(* ===== verification/MigrationLaws.v ===== *)
(** What a page flush does: no line of the page is left, and the bytes that
    were newer than those below leave as write-backs, those of lines held
    exclusively; and what it does to a hierarchy of caches. *)
From S2P Require Import Prelude IntMath MemTypes Blk SetAssoc Tags Policy Lines Memory MemLaws.
From S2P Require Import Lru Hybrid Rrip Eaf Bloom Brp Hap Mshr Cache CacheSide CacheBase CacheLaws.
From S2P Require Import View Atomic Init Correct PacketQueue Snoop Functional Migration.

#[local] Open Scope Z_scope.

(** ** Tag stores *)

(** Clearing the filter of a set leaves the store itself alone. *)
Class TagCommandsLaws (T : Type) `{PolicyLaws T} `{TagCommands T} :=
  clear_law i x :
    pol_inv x -> tags_wf (base x) -> 0 <= i < Z.of_nat (numSets (cfg (base x))) ->
    exists x', tags_clearBloomFilter i x = Ok x' /\ base x' = base x /\ pol_inv x'.

Ltac no_filter := intros i x Hx _ _; by exists x.
#[export] Instance LRU_commands_ok : TagCommandsLaws Lru.LRU. Proof. no_filter. Qed.
#[export] Instance LRUWB_commands_ok : TagCommandsLaws Lruwb.LRUWB. Proof. no_filter. Qed.
#[export] Instance PIPP_commands_ok : TagCommandsLaws Pipp.PIPP. Proof. no_filter. Qed.
#[export] Instance RandomRepl_commands_ok : TagCommandsLaws RandomReplacement.RandomRepl.
Proof. no_filter. Qed.
#[export] Instance HYBLRU_commands_ok : TagCommandsLaws Hyblru.HYBLRU. Proof. no_filter. Qed.
#[export] Instance FEAF_commands_ok : TagCommandsLaws Feaf.FEAF. Proof. no_filter. Qed.
#[export] Instance HYBDIP_commands_ok : TagCommandsLaws Hybdip.HYBDIP. Proof. no_filter. Qed.
#[export] Instance IHYBDIP_commands_ok : TagCommandsLaws Ihybdip.IHYBDIP. Proof. no_filter. Qed.
#[export] Instance HYBRRIP_commands_ok : TagCommandsLaws Hybrrip.HYBRRIP. Proof. no_filter. Qed.
#[export] Instance BRP_commands_ok : TagCommandsLaws Brp.BRP. Proof. no_filter. Qed.
#[export] Instance HAPTEST_commands_ok : TagCommandsLaws Haptest.HAPTEST. Proof. no_filter. Qed.
Lemma HAP_commands_ok flag u : TagCommandsLaws (H1 := HAP_commands flag u) Hap.HAP.
Proof. no_filter. Qed.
────────────────
> EXERCISE INSTRUCTIONS
Write the listing out once more, keeping each word as it is.

> WRITTEN REPLY
(* ===== verification/MigrationLaws.v ===== *)
(** What a page flush does: no line of the page is left, and the bytes that
    were newer than those below leave as write-backs, those of lines held
    exclusively; and what it does to a hierarchy of caches. *)
From S2P Require Import Prelude IntMath MemTypes Blk SetAssoc Tags Policy Lines Memory MemLaws.
From S2P Require Import Lru Hybrid Rrip Eaf Bloom Brp Hap Mshr Cache CacheSide CacheBase CacheLaws.
From S2P Require Import View Atomic Init Correct PacketQueue Snoop Functional Migration.

#[local] Open Scope Z_scope.

(** ** Tag stores *)

(** Clearing the filter of a set leaves the store itself alone. *)
Class TagCommandsLaws (T : Type) `{PolicyLaws T} `{TagCommands T} :=
  clear_law i x :
    pol_inv x -> tags_wf (base x) -> 0 <= i < Z.of_nat (numSets (cfg (base x))) ->
    exists x', tags_clearBloomFilter i x = Ok x' /\ base x' = base x /\ pol_inv x'.

Ltac no_filter := intros i x Hx _ _; by exists x.
#[export] Instance LRU_commands_ok : TagCommandsLaws Lru.LRU. Proof. no_filter. Qed.
#[export] Instance LRUWB_commands_ok : TagCommandsLaws Lruwb.LRUWB. Proof. no_filter. Qed.
#[export] Instance PIPP_commands_ok : TagCommandsLaws Pipp.PIPP. Proof. no_filter. Qed.
#[export] Instance RandomRepl_commands_ok : TagCommandsLaws RandomReplacement.RandomRepl.
Proof. no_filter. Qed.
#[export] Instance HYBLRU_commands_ok : TagCommandsLaws Hyblru.HYBLRU. Proof. no_filter. Qed.
#[export] Instance FEAF_commands_ok : TagCommandsLaws Feaf.FEAF. Proof. no_filter. Qed.
#[export] Instance HYBDIP_commands_ok : TagCommandsLaws Hybdip.HYBDIP. Proof. no_filter. Qed.
#[export] Instance IHYBDIP_commands_ok : TagCommandsLaws Ihybdip.IHYBDIP. Proof. no_filter. Qed.
#[export] Instance HYBRRIP_commands_ok : TagCommandsLaws Hybrrip.HYBRRIP. Proof. no_filter. Qed.
#[export] Instance BRP_commands_ok : TagCommandsLaws Brp.BRP. Proof. no_filter. Qed.
#[export] Instance HAPTEST_commands_ok : TagCommandsLaws Haptest.HAPTEST. Proof. no_filter. Qed.
Lemma HAP_commands_ok flag u : TagCommandsLaws (H1 := HAP_commands flag u) Hap.HAP.
Proof. no_filter. Qed.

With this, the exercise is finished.